TASK STATEMENT – Your task is to copy each line in the listing that includes the word "done".

TASK INPUT –
(** A path made of plain identifiers is plain. *)
Lemma call_path_plain call :
  Forall URL.plain_segment (call_identifiers call) →
  URL.plain_segment (call_path call).
Proof.
  destruct call; unfold call_identifiers, call_path; intros Hplain;
    repeat match goal with
           | H : Forall _ (_ :: _) |- _ => apply Forall_cons in H as [[? ?] H]
           end;
    split; rewrite ?occurs_app;
    repeat match goal with
           | H : URL.occurs _ _ = false |- _ => rewrite ?H; clear H
           end;
    reflexivity.
Qed.

(** X12.  On an open client every method sends one request whose target
    reads, as a URL, as the path of the method's resource, built from the
    identifiers as given, and the query parameters of exactly the non-empty
    filters of the call, for identifiers free of [?] and [#] and filter
    values free of [&] and [#]; only the four transaction listings ever
    carry a query. *)
Theorem requests_read_as_path_and_filters self call w :
  closed w = false →
  Forall URL.plain_segment (call_identifiers call) →
  Forall (λ filter, URL.plain_value filter.2) (call_filters call) →
  ∃ request,
    (run (Call.invoke upstream self call) w).2 = after_sending w request ∧
    URL.path (httpx.url request) = call_path call ∧
    URL.params (httpx.url request) = call_filters call.
Proof.
  intros Hopen Hids Hvalues. rewrite invoke_target.
  assert (Forall (λ kv, URL.plain_key kv.1 ∧ URL.plain_value kv.2)
            (call_filters call)) as Hfilters.
  { assert (Forall (λ kv, URL.plain_key kv.1) (call_filters call)) as Hkeys
      by (destruct call; first [apply non_empty_filters_keys|constructor]).
    revert Hkeys Hvalues. rewrite !Forall_forall. naive_solver. }
  destruct (read_with_query (call_path call) (call_filters call)
              (call_path_plain call Hids) Hfilters)
    as [Hreadpath Hreadparams].
  exists (request_of self (URL.with_query (call_path call) (call_filters call))).
  rewrite make_request_run, Hopen. cbv zeta.
  split; [by destruct (upstream _) as [r|];
            [destruct (httpx.is_success _), (httpx.json r)|]|].
  simpl httpx.url. by rewrite Hreadpath, Hreadparams.
Qed.

(** X13.  Filter values are written into the target as they are: a
    [since_date] that continues with [&type=] and a value is the same
    request as that date together with that type filter. *)
Theorem since_date_can_carry_a_type_filter self budget_id date type :
  date ≠ EmptyString →
  type ≠ EmptyString →
  ynab_client.get_transactions upstream self budget_id
    (Some (date +:+ "&type=" +:+ type)) None =
  ynab_client.get_transactions upstream self budget_id (Some date) (Some type).
Proof.
  intros Hdate Htype. unfold ynab_client.get_transactions. f_equal.
  destruct date as [|a date]; [done|]. destruct type as [|b type]; [done|].
  unfold ynab_client.transactions_endpoint, ynab_client.transactions_params,
    if_truthy.
  rewrite app_cons. simpl String.eqb. cbv beta iota zeta. simpl map. simpl join.
  cbn [app]. do 2 f_equal. all: by rewrite !app_assoc'.
Qed.

(** X14.  Identifiers are written into the target as they are: a
    [budget_id] that continues with [?] and more makes [get_budget] request
    the budget before the [?] with the rest as the query. *)
Theorem identifier_can_carry_a_query self budget_id query w :
  closed w = false →
  URL.plain_segment budget_id →
  URL.occurs "#"%char query = false →
  ∃ request,
    (run (ynab_client.get_budget upstream self (budget_id +:+ "?" +:+ query)) w).2 =
      after_sending w request ∧
    URL.path (httpx.url request) = "/budgets/" +:+ budget_id ∧
    URL.query (httpx.url request) = Some query.
Proof.
  intros Hopen [Hquestion Hhash] Hquery.
  exists (request_of self ("/budgets/" +:+ budget_id +:+ "?" +:+ query)).
  unfold ynab_client.get_budget. rewrite make_request_run, Hopen. cbv zeta.
  split; [by destruct (upstream _) as [r|];
            [destruct (httpx.is_success _), (httpx.json r)|]|].
  simpl httpx.url. unfold URL.path, URL.query.
  assert ("/budgets/" +:+ budget_id +:+ "?" +:+ query =
          ("/budgets/" +:+ budget_id) +:+ String "?"%char query) as ->
    by (by rewrite app_assoc').
  rewrite (before_absent "#").
  - rewrite before_app, after_app; [done| |];
      by rewrite occurs_app, Hquestion.
  - rewrite !occurs_app, Hhash. simpl. by rewrite Hquery.
Qed.

(** X15.  A [with] block over the client releases it on every way out:
    whether the body returns or raises, its result comes out unchanged,
    nothing is sent besides what the body sent, the session is closed, and
    a method called afterwards raises the [RuntimeError] of the closed
    session without sending. *)
Theorem with_block_closes_the_session {A} self (body : M A) call w :
  let out := run (with_exit (ynab_client.__exit__ self) body) w in
  out.1 = (run body w).1 ∧
  sent out.2 = sent (run body w).2 ∧
  closed out.2 = true ∧
  run (Call.invoke upstream self call) out.2 =
    (Raise (RuntimeError client_closed), out.2).
Proof.
  intros out. subst out.
  destruct (invoke_make_request upstream self call) as [endpoint ->].
  rewrite make_request_run.
  unfold run, with_exit, ynab_client.__exit__, ynab_client.close,
    httpx_client.close.
  by destruct (body w) as [r w'].
Qed.

End Targets.

(** ** The configuration *)

(** X16.  A configuration read from the environment never holds an empty
    token: [from_env] returns the token of [YNAB_TOKEN] as it is, with the
    base URL of [YNAB_BASE_URL] as it is when that variable is set, even to
    the empty string, and the default one otherwise; it raises the
    [ValueError] of the missing token exactly when [YNAB_TOKEN] is unset or
    empty, whatever [YNAB_BASE_URL] is. *)
Theorem from_env_reads_the_environment environ :
  match config.from_env environ with
  | Return config =>
      environ !! "YNAB_TOKEN" = Some (config.ynab_token config) ∧
      config.ynab_token config ≠ EmptyString ∧
      config.ynab_base_url config =
        match environ !! "YNAB_BASE_URL" with
        | Some base_url => base_url
        | None => "https://api.ynab.com/v1"
        end
  | Raise e =>
      e = ValueError token_required ∧
      (environ !! "YNAB_TOKEN" = None ∨
       environ !! "YNAB_TOKEN" = Some EmptyString)
  end.
Proof.
  unfold config.from_env.
  destruct (environ !! "YNAB_TOKEN") as [token|]; [|by auto].
  destruct (String.eqb_spec token EmptyString) as [->|Hne]; [by auto|].
  simpl. by destruct (environ !! "YNAB_BASE_URL").
Qed.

RESULT –
  destruct date as [|a date]; [done|]. destruct type as [|b type]; [done|].
  - rewrite before_app, after_app; [done| |];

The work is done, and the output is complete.